Task to carry out → Set out exactly, line by line, the stretch of data below that begins at the line containing "From Stdlib Require Import Ascii." and ends at the line containing "preprocessing : Preprocess.hyper", with both ends kept.
[[ Source records, beginning ]]
(* ===== verification/HandleInfer.v ===== *)
(** * The handler of a routing request, from the message to the answer

    Models [handle_infer] of
    [python/routing_agent_service/agent_codes/routing_agent_service.py] as a whole, over the
    components it calls: the message has its addresses replaced ([PodRegistry]), is parsed
    and preprocessed ([Preprocess]), the raw features are watched for shifts
    ([ShiftDetector]) and kept for the prefix filter ([Inference], [PrefixGroup]), the row
    is normalized ([RowNorm]) and encoded ([Encoding]), the agent chooses a pod
    ([RewardService]), and the filter and the tie-break make the response ([Inference]).

    The state is the record of the globals the handler reads and writes. Times and log
    lines are left out, except where they raise; the answer of the latency predictor of
    unused_models/, which a message may ask for, is an argument. *)

From stdpp Require Import sorting.
From Stdlib Require Import Ascii.
From S2P Require Import Prelude Digits Num PodRegistry RunningStats FeatureNorm ShiftDetector PrefixGroup.
From S2P Require Import Inference RewardNet RewardService Preprocess Encoding RowNorm.

Open Scope Z_scope.
Open Scope py_scope.

(** ** The globals *)

(** What is fixed when the service starts. The addresses in [routing] are replaced by
    those of the registry. *)
Record handler_config := mkHandlerConfig {
  ROUTING_STRATEGY : string;
  MODEL_TYPE : string;
  preprocessing : Preprocess.hyper (F:=Q);       (* excluded features and the half-life *)
  NO_NORMALIZE_FEATURES : list string;
  INCLUDE_GPU_FEATURES : option bool;
  request_features_train : list string;
  agent_hyper : RewardNet.hyper;
  routing : infer_config;
  TARGET_GPU_MODEL : option string
}.

Section handler.
Context {T : Torch} {NP : Numpy Q} {SQ : Sqrt Q}.

Record server := mkServer {
  INIT_DONE : bool;
  LODESTAR_PRELOADED : bool;
  pods_registry : registry;
  distribution_shift_monitor : option DistributionShiftMonitor;
  per_sample_ood_detector : option PerSampleOODDetector;
  prefix_group_manager : option PrefixGroupManager;
  stats_instance : option (FeatureStats Q);
  norm_caches : caches;
  inference_encoder : option DataEncoder;
  LODESTAR_AGENT : bool;
  agent : service;
  MODEL_UPDATED : bool;
  NUM_TRAINS : Z;
  batch_1 : option (option (metadata (F:=Q)))  (* encoded_data/batch_1 of the model directory, if it is there, with its metadata.json *)
}.

Definition set_registry (r : registry) (s : server) : server :=
  mkServer (INIT_DONE s) (LODESTAR_PRELOADED s) r (distribution_shift_monitor s) (per_sample_ood_detector s) (prefix_group_manager s)
    (stats_instance s) (norm_caches s) (inference_encoder s) (LODESTAR_AGENT s) (agent s) (MODEL_UPDATED s) (NUM_TRAINS s) (batch_1 s).

Definition set_monitor (m : option DistributionShiftMonitor) (s : server) : server :=
  mkServer (INIT_DONE s) (LODESTAR_PRELOADED s) (pods_registry s) m (per_sample_ood_detector s) (prefix_group_manager s)
    (stats_instance s) (norm_caches s) (inference_encoder s) (LODESTAR_AGENT s) (agent s) (MODEL_UPDATED s) (NUM_TRAINS s) (batch_1 s).

Definition set_detector (d : option PerSampleOODDetector) (s : server) : server :=
  mkServer (INIT_DONE s) (LODESTAR_PRELOADED s) (pods_registry s) (distribution_shift_monitor s) d (prefix_group_manager s)
    (stats_instance s) (norm_caches s) (inference_encoder s) (LODESTAR_AGENT s) (agent s) (MODEL_UPDATED s) (NUM_TRAINS s) (batch_1 s).

Definition set_groups (g : option PrefixGroupManager) (s : server) : server :=
  mkServer (INIT_DONE s) (LODESTAR_PRELOADED s) (pods_registry s) (distribution_shift_monitor s) (per_sample_ood_detector s) g
    (stats_instance s) (norm_caches s) (inference_encoder s) (LODESTAR_AGENT s) (agent s) (MODEL_UPDATED s) (NUM_TRAINS s) (batch_1 s).

Definition set_norm_caches (c : caches) (s : server) : server :=
  mkServer (INIT_DONE s) (LODESTAR_PRELOADED s) (pods_registry s) (distribution_shift_monitor s) (per_sample_ood_detector s) (prefix_group_manager s)
    (stats_instance s) c (inference_encoder s) (LODESTAR_AGENT s) (agent s) (MODEL_UPDATED s) (NUM_TRAINS s) (batch_1 s).

Definition set_encoder (e : option DataEncoder) (s : server) : server :=
  mkServer (INIT_DONE s) (LODESTAR_PRELOADED s) (pods_registry s) (distribution_shift_monitor s) (per_sample_ood_detector s) (prefix_group_manager s)
    (stats_instance s) (norm_caches s) e (LODESTAR_AGENT s) (agent s) (MODEL_UPDATED s) (NUM_TRAINS s) (batch_1 s).

(** [LODESTAR_AGENT = "initialized"] *)
Definition mark_initialized (s : server) : server :=
  mkServer (INIT_DONE s) (LODESTAR_PRELOADED s) (pods_registry s) (distribution_shift_monitor s) (per_sample_ood_detector s) (prefix_group_manager s)
    (stats_instance s) (norm_caches s) (inference_encoder s) true (agent s) (MODEL_UPDATED s) (NUM_TRAINS s) (batch_1 s).

Definition set_agent (a : service) (s : server) : server :=
  mkServer (INIT_DONE s) (LODESTAR_PRELOADED s) (pods_registry s) (distribution_shift_monitor s) (per_sample_ood_detector s) (prefix_group_manager s)
    (stats_instance s) (norm_caches s) (inference_encoder s) (LODESTAR_AGENT s) a (MODEL_UPDATED s) (NUM_TRAINS s) (batch_1 s).

Definition set_updated (b : bool) (s : server) : server :=
  mkServer (INIT_DONE s) (LODESTAR_PRELOADED s) (pods_registry s) (distribution_shift_monitor s) (per_sample_ood_detector s) (prefix_group_manager s)
    (stats_instance s) (norm_caches s) (inference_encoder s) (LODESTAR_AGENT s) (agent s) b (NUM_TRAINS s) (batch_1 s).

Definition set_stats (st : option (FeatureStats Q)) (s : server) : server :=
  mkServer (INIT_DONE s) (LODESTAR_PRELOADED s) (pods_registry s) (distribution_shift_monitor s) (per_sample_ood_detector s) (prefix_group_manager s)
    st (norm_caches s) (inference_encoder s) (LODESTAR_AGENT s) (agent s) (MODEL_UPDATED s) (NUM_TRAINS s) (batch_1 s).

Definition set_preloaded (b : bool) (s : server) : server :=
  mkServer (INIT_DONE s) b (pods_registry s) (distribution_shift_monitor s) (per_sample_ood_detector s) (prefix_group_manager s)
    (stats_instance s) (norm_caches s) (inference_encoder s) (LODESTAR_AGENT s) (agent s) (MODEL_UPDATED s) (NUM_TRAINS s) (batch_1 s).

(** [INIT_DONE = True] *)
Definition set_done (s : server) : server :=
  mkServer true (LODESTAR_PRELOADED s) (pods_registry s) (distribution_shift_monitor s) (per_sample_ood_detector s) (prefix_group_manager s)
    (stats_instance s) (norm_caches s) (inference_encoder s) (LODESTAR_AGENT s) (agent s) (MODEL_UPDATED s) (NUM_TRAINS s) (batch_1 s).

(** [NUM_TRAINS += 1] *)
Definition next_round (s : server) : server :=
  mkServer (INIT_DONE s) (LODESTAR_PRELOADED s) (pods_registry s) (distribution_shift_monitor s) (per_sample_ood_detector s) (prefix_group_manager s)
    (stats_instance s) (norm_caches s) (inference_encoder s) (LODESTAR_AGENT s) (agent s) (MODEL_UPDATED s) (NUM_TRAINS s + 1) (batch_1 s).

Definition set_batch_1 (b : option (option (metadata (F:=Q)))) (s : server) : server :=
  mkServer (INIT_DONE s) (LODESTAR_PRELOADED s) (pods_registry s) (distribution_shift_monitor s) (per_sample_ood_detector s) (prefix_group_manager s)
    (stats_instance s) (norm_caches s) (inference_encoder s) (LODESTAR_AGENT s) (agent s) (MODEL_UPDATED s) (NUM_TRAINS s) b.

(** ** Requests and replies *)

(** The body is a text or an object of texts; the rest is what the request meets: whether
    the lock of the agent is free, the random draws, and the latency predictor's answer. *)
Record http_request := mkHttp {
  http_body : string + dict string;
  http_acquired : bool;
  http_draws : draws;
  http_choice : list nat → nat;
  http_latency : outcome agent_result
}.

Inductive reply :=
| Answered (request_id : string) (num_trains exploration : Z) (r : response)
| Refused (code : Z).

Context (json_loads : string → option (value Q)) (json_gpus : string → option (dict string)) (float_of_string : string → option Q).
Context (repr : value Q → string) (np_exp f32 nan_to_num : Q → Q) (nan : Q) (tuple_hash : Z → Z → Z) (env_metadata : bool).
Context (cfg : handler_config).

Abbreviation row_t := (dict (value Q)).

(** ** The message *)

(** The text before the first occurrence of another *)
Fixpoint before (p s : string) : string :=
  if String.prefix p s then EmptyString
  else match s with String c s' => String c (before p s') | EmptyString => EmptyString end.

(** [log_message.split("requestID@")[1].split("@")[0]] *)
Definition request_id_of (log_message : string) : string :=
  match after "requestID@" log_message with
  | None => "default"
  | Some rest => default EmptyString (head (split_at (before "requestID@" rest)))
  end.

(** [None] for an object that has not exactly one entry *)
Definition message_of (body : string + dict string) : option string :=
  match body with
  | inl text => Some text
  | inr [(_, text)] => Some text
  | inr _ => None
  end.

Definition on_registry {A} (m : M registry A) : M server A := zoom pods_registry set_registry m.

Definition excluded_of : list string := default [] (EXCLUDED_POD_FEATURES (preprocessing cfg)).

(** [HYPERPARAMETERS['generalpodid_to_pod_ip']], which the registry keeps *)
Definition addresses (r : registry) : gmap pod_id string :=
  match PodRegistry.hyperparameters r with Some v => list_to_map (hp_generalpodid_to_pod_ip v) | None => ∅ end.

Definition routing_of (r : registry) : infer_config :=
  let c := routing cfg in
  mkInferConfig (CANDIDATE_K c) (GPU_KV_SATURATION_THRESHOLD c) (PREFIX_SHARING_MIN_BENEFIT_THRESHOLD c) (ENABLE_FALLBACK c)
    (Inference.LOAD_PRETRAINED_MODEL c) (Inference.RETRAIN_AT_STARTUP c) (fixed_range_mode c) (REWARD_SIMILARITY_THRESHOLD c)
    (addresses r) (group_config c).

(** ** Watching the raw features *)

(** [float(row[col])] for the columns that are there *)
Definition floats_there (row : row_t) (cols : list string) : outcome (gmap string Q) :=
  try* xs := omapM (λ c, try* x := Preprocess.to_float float_of_string (dget row c (VInt 0)) in Ret (c, x))
               (List.filter (λ c, bool_decide (c ∈ row.*1)) cols) in
  Ret (list_to_map xs).

(** [float(row.get(col, 0))] *)
Definition floats_at (row : row_t) (cols : list string) : outcome (gmap string Q) :=
  try* xs := omapM (λ c, try* x := Preprocess.to_float float_of_string (dget row c (VInt 0)) in Ret (c, x)) cols in
  Ret (list_to_map xs).

(** The numbers of a row under some columns; the names of request features are those of
    numeric columns. *)
Definition numbers (row : row_t) (names : list (string * string)) : dict Q :=
  omap (λ '(name, col), (λ x, (name, x)) <$> (assoc col row ≫= real_of)) names.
[[ Source records, end ]]
Answer →
From Stdlib Require Import Ascii.
From S2P Require Import Prelude Digits Num PodRegistry RunningStats FeatureNorm ShiftDetector PrefixGroup.
From S2P Require Import Inference RewardNet RewardService Preprocess Encoding RowNorm.

Open Scope Z_scope.
Open Scope py_scope.

(** ** The globals *)

(** What is fixed when the service starts. The addresses in [routing] are replaced by
    those of the registry. *)
Record handler_config := mkHandlerConfig {
  ROUTING_STRATEGY : string;
  MODEL_TYPE : string;
  preprocessing : Preprocess.hyper (F:=Q);       (* excluded features and the half-life *)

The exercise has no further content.